(Task material)

(** ** The partition handle (gpt.h)

    [struct gpt_partition_interface]: the GPT entry [part] (of which the
    callbacks read [starting_lba], [ending_lba] and the 16 raw bytes of
    [unique]) and the block-io media ([bio->Media->BlockSize],
    [bio->Media->MediaId]).  The disk-io protocol [dio] is the class
    [EFI_DISK_IO] below. *)
Record gpt_partition_interface : Type := {
  starting_lba : Z;
  ending_lba : Z;
  unique : list byte;
  BlockSize : Z;
  MediaId : Z
}.

Definition gpart_wf (g : gpt_partition_interface) : Prop :=
  is_u64 (starting_lba g) /\ is_u64 (ending_lba g) /\
  is_u32 (BlockSize g) /\ is_u32 (MediaId g).

(** ** The disk-io protocol ([EFI_DISK_IO]) *)

Class EFI_DISK_IO (Disk : Type) : Type := {
  (** [ReadDisk(this, MediaId, Offset, BufferSize, Buffer)]: the status and
      the buffer after the call. *)
  ReadDisk : Disk -> Z -> Z -> Z -> list byte -> EFI_STATUS * list byte;
  (** [WriteDisk(this, MediaId, Offset, BufferSize, Buffer)]: the status and
      the disk after the call. *)
  WriteDisk : Disk -> Z -> Z -> Z -> list byte -> EFI_STATUS * Disk
}.

(** A call that reached the disk protocol, with the status it returned. *)
Inductive io_call : Type :=
| ReadDiskCall (media offset size : Z) (status : EFI_STATUS)
| WriteDiskCall (media offset size : Z) (data : list byte) (status : EFI_STATUS).

Record world (Disk : Type) : Type := World {
  storage : Disk;
  calls : list io_call
}.
Arguments World {Disk} _ _.
Arguments storage {Disk} _.
Arguments calls {Disk} _.

(** ** The services of lib.h, gpt.h and vars.h the callbacks call *)

Class Platform : Type := {
  (** [CHAR16] strings. *)
  label : Type;
  (** [stra_to_str]: NULL when the allocation fails. *)
  stra_to_str : string -> option label;
  (** [gpt_get_partition_by_label(label, &gpart, LOGICAL_UNIT_USER)]: the
      status and the handle it stored. *)
  gpt_get_partition_by_label : label -> EFI_STATUS * gpt_partition_interface;
  (** [device_is_unlocked()]. *)
  device_is_unlocked : bool;
  (** The bytes between [_binary_avb_pk_start] and [_binary_avb_pk_end]. *)
  avb_pk : list byte
}.

Definition avb_pk_size `{Platform} : Z := Z.of_nat (length avb_pk).

Definition byte_val (b : byte) : Z := Z.of_N (Byte.to_N b).

(** Modelled from the spec: [memcmp] is declared in lib.h and defined outside
    this file.  It is the "byte-for-byte equality over the presented key's
    length" of the design document, with the C library's result: zero when
    the first [n] bytes agree, else the difference of the first two bytes
    that differ.  A call is defined when both objects hold [n] bytes; an
    object that ends earlier does not compare equal. *)
Fixpoint memcmp (s1 s2 : list byte) (n : nat) {struct n} : Z :=
  match n with
  | O => 0
  | S n' =>
    match s1, s2 with
    | a :: s1', b :: s2' =>
      if Byte.eqb a b then memcmp s1' s2' n' else byte_val a - byte_val b
    | [], [] => 0
    | [], b :: _ => -1
    | a :: _, [] => 1
    end
  end.

Section Adapter.
Context `{P : Platform} {Disk : Type} `{D : !EFI_DISK_IO Disk}.

(** [partition_size] as both I/O callbacks compute it. *)
Definition partition_size_of (gpart : gpt_partition_interface) : Z :=
  u64 (u64 (u64 (ending_lba gpart - starting_lba gpart) + 1) * BlockSize gpart).

Definition read_from_partition (w : world Disk) (partition_name : string)
    (offset_from_partition : Z) (num_bytes : Z)
    (buf : list byte) (out_num_read : Z)
  : AvbIOResult * world Disk * list byte * Z :=
  match stra_to_str partition_name with
  | None => (AVB_IO_RESULT_ERROR_OOM, w, buf, out_num_read)
  | Some label =>
    let '(efi_ret, gpart) := gpt_get_partition_by_label label in
    if EFI_ERROR efi_ret then
      (AVB_IO_RESULT_ERROR_NO_SUCH_PARTITION, w, buf, out_num_read)
    else
      let partition_size := partition_size_of gpart in
      let normalized :=
        if offset_from_partition <? 0 then
          if u64 (s64 (- offset_from_partition)) >? partition_size then None
          else Some (s64 (u64 (partition_size
                               - u64 (s64 (- offset_from_partition)))))
        else Some offset_from_partition in
      match normalized with
      | None =>
        (AVB_IO_RESULT_ERROR_RANGE_OUTSIDE_PARTITION, w, buf, out_num_read)
      | Some offset_from_partition =>
        let out_num_read :=
          if num_bytes >? u64 (partition_size - u64 offset_from_partition)
          then u64 (partition_size - u64 offset_from_partition)
          else num_bytes in
        let disk_offset :=
          u64 (u64 (starting_lba gpart * BlockSize gpart)
               + u64 offset_from_partition) in
        let '(efi_ret, buf) :=
          ReadDisk (storage w) (MediaId gpart) disk_offset out_num_read buf in
        let w := World (storage w)
                   (ReadDiskCall (MediaId gpart) disk_offset out_num_read efi_ret
                    :: calls w) in
        if EFI_ERROR efi_ret then (AVB_IO_RESULT_ERROR_IO, w, buf, 0)
        else (AVB_IO_RESULT_OK, w, buf, out_num_read)
      end
  end.

Definition write_to_partition (w : world Disk) (partition_name : string)
    (offset_from_partition : Z) (num_bytes : Z) (buf : list byte)
  : AvbIOResult * world Disk :=
  match stra_to_str partition_name with
  | None => (AVB_IO_RESULT_ERROR_OOM, w)
  | Some label =>
    let '(efi_ret, gpart) := gpt_get_partition_by_label label in
    if EFI_ERROR efi_ret then (AVB_IO_RESULT_ERROR_NO_SUCH_PARTITION, w)
    else
      let partition_size := partition_size_of gpart in
      let normalized :=
        if offset_from_partition <? 0 then
          if u64 (s64 (- offset_from_partition)) >? partition_size then None
          else Some (s64 (u64 (partition_size
                               - u64 (s64 (- offset_from_partition)))))
        else Some offset_from_partition in
      match normalized with
      | None => (AVB_IO_RESULT_ERROR_RANGE_OUTSIDE_PARTITION, w)
      | Some offset_from_partition =>
        if num_bytes >? u64 (partition_size - u64 offset_from_partition) then
          (AVB_IO_RESULT_ERROR_RANGE_OUTSIDE_PARTITION, w)
        else
          let disk_offset :=
            u64 (u64 (starting_lba gpart * BlockSize gpart)
                 + u64 offset_from_partition) in
          let '(efi_ret, disk) :=
            WriteDisk (storage w) (MediaId gpart) disk_offset num_bytes buf in
          let w := World disk
                     (WriteDiskCall (MediaId gpart) disk_offset num_bytes buf
                        efi_ret :: calls w) in
          if EFI_ERROR efi_ret then (AVB_IO_RESULT_ERROR_IO, w)
          else (AVB_IO_RESULT_OK, w)
      end
  end.
Lemma update_vscode_same (paths : platform_paths) (name : string)
  (cfg1 cfg2 : dict) (w w1' w2' : World) (r1 r2 : res bool) :
  (forall workspace user_settings,
     vscode_workspace paths = Some workspace ->
     vscode_user_settings paths = Some user_settings ->
     user_settings <> workspace /\
     forall bp, with_suffix user_settings ".json.bak" = Ok bp ->
                bp <> workspace) ->
  update_vscode paths name cfg1 w = (w1', r1) ->
  update_vscode paths name cfg2 w = (w2', r2) ->
  r1 = r2 /\ same_screen w1' w2'.
Proof.
  intros Hdistinct H1 H2.
  assert (Hscreen : same_screen w w) by (split; reflexivity).
  destruct (vscode_user_settings paths) as [user_settings|] eqn:Hus;
    destruct (vscode_workspace paths) as [workspace|] eqn:Hws.
  - destruct (update_vscode_workspace workspace name cfg1 w)
      as [u1 a1] eqn:E1.
    destruct (update_vscode_workspace workspace name cfg2 w)
      as [u2 a2] eqn:E2.
    rewrite (update_vscode_after_workspace paths workspace user_settings
               name cfg1 w u1 a1 Hws Hus E1) in H1.
    rewrite (update_vscode_after_workspace paths workspace user_settings
               name cfg2 w u2 a2 Hws Hus E2) in H2.
    destruct (update_json_file_same workspace _ _ _ w w u1 u2 a1 a2
                (adapter_update_outcome WorkspaceNested name cfg1 cfg2)
                Hscreen eq_refl (fun _ _ => eq_refl) E1 E2)
      as (-> & Hscreen1 & Hkeep).
    destruct (Hdistinct workspace user_settings eq_refl eq_refl)
      as [Hne Hbakne].
    destruct a2 as [[|]|e].
    + injection H1 as <- <-. injection H2 as <- <-. auto.
    + destruct (update_json_file_same user_settings _ _ _ u1 u2 w1' w2' r1 r2
                  (adapter_update_outcome UserNested name cfg1 cfg2)
                  Hscreen1 (Hkeep _ Hne eq_refl)
                  (fun bp Hbp => Hkeep bp (Hbakne bp Hbp) eq_refl) H1 H2)
        as (Hr & Hs & _).
      auto.
    + destruct (update_json_file_same user_settings _ _ _ u1 u2 w1' w2' r1 r2
                  (adapter_update_outcome UserNested name cfg1 cfg2)
                  Hscreen1 (Hkeep _ Hne eq_refl)
                  (fun bp Hbp => Hkeep bp (Hbakne bp Hbp) eq_refl) H1 H2)
        as (Hr & Hs & _).
      auto.
  - unfold update_vscode, bind, ret in H1, H2. rewrite Hws, Hus in H1, H2.
    destruct (update_json_file_same user_settings _ _ _ w w w1' w2' r1 r2
                (adapter_update_outcome UserNested name cfg1 cfg2)
                Hscreen eq_refl (fun _ _ => eq_refl) H1 H2)
      as (Hr & Hs & _).
    auto.
  - unfold update_vscode, bind, try_except, ret in H1, H2.
    rewrite Hws, Hus in H1, H2.
    destruct (update_vscode_workspace workspace name cfg1 w)
      as [u1 a1] eqn:E1.
    destruct (update_vscode_workspace workspace name cfg2 w)
      as [u2 a2] eqn:E2.
    destruct (update_json_file_same workspace _ _ _ w w u1 u2 a1 a2
                (adapter_update_outcome WorkspaceNested name cfg1 cfg2)
                Hscreen eq_refl (fun _ _ => eq_refl) E1 E2)
      as (-> & Hscreen1 & _).
    destruct a2 as [[|]|e]; try destruct (is_Exception e);
      injection H1 as <- <-; injection H2 as <- <-; auto.
  - unfold update_vscode, bind, ret in H1, H2. rewrite Hws, Hus in H1, H2.
    injection H1 as <- <-. injection H2 as <- <-. auto.
Qed.

Lemma update_environment_without_target (env : string)
  (paths : platform_paths) (name : string) (cfg1 cfg2 : dict) (w : World) :
  env <> "VS Code" -> claude_target_path paths env = None ->
  update_environment env paths name cfg1 w
  = update_environment env paths name cfg2 w.
Proof.
  unfold claude_target_path, update_environment. intros Hvs Hnone.
  destruct (String.eqb_spec env "VS Code"); [contradiction|].
  destruct (String.eqb env "Claude Desktop");
    [rewrite Hnone; reflexivity|].
  destruct (String.eqb env "Claude Code");
    [rewrite Hnone; reflexivity|].
  destruct (String.eqb env "Cursor");
    [rewrite Hnone; reflexivity|reflexivity].
Qed.

(** X17. What [update_environment] prints and returns does not depend on
    the entry: run from the same world with two entries (two tokens, say),
    it returns the same value and leaves the same lines on the terminal.
    For VS Code this holds when the user-settings file and its backup are
    not the workspace file, as with the paths of [get_platform_paths].  So
    no part of the entry -- the token in particular -- is ever echoed. *)
Theorem printed_output_ignores_entry (env : string) (paths : platform_paths)
  (name : string) (cfg1 cfg2 : dict) (w : World) :
  (forall workspace user_settings,
     vscode_workspace paths = Some workspace ->
     vscode_user_settings paths = Some user_settings ->
     user_settings <> workspace /\
     forall bp, with_suffix user_settings ".json.bak" = Ok bp ->
                bp <> workspace) ->
  snd (update_environment env paths name cfg1 w)
  = snd (update_environment env paths name cfg2 w) /\
  out (fst (update_environment env paths name cfg1 w))
  = out (fst (update_environment env paths name cfg2 w)).
Proof.
  intros Hdistinct.
  destruct (String.eqb_spec env "VS Code") as [->|Hvs].
  - rewrite !update_environment_vscode.
    set (w0 := fst (print _ w)).
    destruct (update_vscode paths name cfg1 w0) as [u1 a1] eqn:E1.
    destruct (update_vscode paths name cfg2 w0) as [u2 a2] eqn:E2.
    destruct (update_vscode_same paths name cfg1 cfg2 w0 u1 u2 a1 a2
                Hdistinct E1 E2) as (-> & Hout & _).
    destruct a2 as [[|]|e]; try destruct (is_Exception e); simpl;
      rewrite ?Hout; auto.
  - destruct (claude_target_path paths env) as [path|] eqn:Hpath.
    + rewrite !(update_environment_claude env paths path) by exact Hpath.
      set (w0 := fst (print _ w)).
      rewrite !apply_adapter_run.
      destruct (update_json_file path
                  (adapter_update (claude_target_kind env) name cfg1)
                  (adapter_description (claude_target_kind env)) w0)
        as [u1 a1] eqn:E1.
      destruct (update_json_file path
                  (adapter_update (claude_target_kind env) name cfg2)
                  (adapter_description (claude_target_kind env)) w0)
        as [u2 a2] eqn:E2.
      destruct (update_json_file_same path _ _ _ w0 w0 u1 u2 a1 a2
                  (adapter_update_outcome (claude_target_kind env) name
                     cfg1 cfg2)
                  (conj eq_refl eq_refl) eq_refl (fun _ _ => eq_refl) E1 E2)
        as (-> & [Hout _] & _).
      destruct a2 as [[|]|e]; try destruct (is_Exception e); simpl;
        rewrite ?Hout; auto.
    + rewrite (update_environment_without_target env paths name cfg1 cfg2 w)
        by assumption.
      auto.
Qed.

(** ** The prompts *)

Lemma asks_ret {A : Type} (bound : nat) (a : A) (Q : A -> Prop) :
  Q a -> asks bound 0 (ask_ret a) Q.
Proof.
  intros HQ typed w _. simpl. repeat split.
  exists []. repeat split; [assumption | simpl; lia].
Qed.
Definition typed_body (b : WireBody) : OrderBody :=
  {| items := map typed_item (w_items b);
     shippingAddress := w_shippingAddress b;
     shippingCity := w_shippingCity b;
     shippingZip := w_shippingZip b |}.

(** What the ORM throws at data that is not of the type of its column;
    the message is long, and only its last sentence is kept here. *)
Definition invalid_argument : JsError :=
  {| err_code := None; err_name := "PrismaClientValidationError";
     err_message := "Invalid value provided. Expected Int, provided String.";
     err_statusCode := None; err_target := None |}.

Section OrderWire.

Context (E : Env).

(** [POST /api/orders] on the body as sent.  The stock test, the total
    and the stock update take the quantity as a number ([<], [*] and
    the ORM's [decrement] on a number); the order items keep the
    quantity as it was sent, and [prisma.order.create], the first write
    of the handler, throws when one of them is a string. *)
Definition post_orders_wire (u : Identity) (b : WireBody) : action Empty_set :=
  let lines := map typed_item (w_items b) in
  priced ← for_of lines price_item (0%float, []);
  let total := priced.1 in
  order ←
    (if forallb (fun item => is_number (wi_quantity item)) (w_items b)
     then order_create
            {| ord_userId := user_id u; ord_total := total;
               ord_status := default_order_status;
               ord_receiptNumber := None; ord_completedAt := None;
               ord_shippingAddress := w_shippingAddress b;
               ord_shippingCity := w_shippingCity b;
               ord_shippingZip := w_shippingZip b;
               ord_items := priced.2 |}
     else throw invalid_argument);
  for_of lines decrement_item tt;;
  shopOwnerIds ← for_of order.2 add_shop_owner [];
  for_of shopOwnerIds (fun _ ownerId => notifyOrderCreated E order.1 total ownerId) tt;;
  send 201 (JOrder order.1 total default_order_status None).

(End Task material)

= Description of the task =
Starting with the first line above and ending with the line that holds "(** [ReadDisk(this, MediaId, Offset, BufferSize, Buffer)]: the", restate each line word for word and add nothing else.

= Reply to the exercise =
(** ** The partition handle (gpt.h)

    [struct gpt_partition_interface]: the GPT entry [part] (of which the
    callbacks read [starting_lba], [ending_lba] and the 16 raw bytes of
    [unique]) and the block-io media ([bio->Media->BlockSize],
    [bio->Media->MediaId]).  The disk-io protocol [dio] is the class
    [EFI_DISK_IO] below. *)
Record gpt_partition_interface : Type := {
  starting_lba : Z;
  ending_lba : Z;
  unique : list byte;
  BlockSize : Z;
  MediaId : Z
}.

Definition gpart_wf (g : gpt_partition_interface) : Prop :=
  is_u64 (starting_lba g) /\ is_u64 (ending_lba g) /\
  is_u32 (BlockSize g) /\ is_u32 (MediaId g).

(** ** The disk-io protocol ([EFI_DISK_IO]) *)

Class EFI_DISK_IO (Disk : Type) : Type := {
  (** [ReadDisk(this, MediaId, Offset, BufferSize, Buffer)]: the status and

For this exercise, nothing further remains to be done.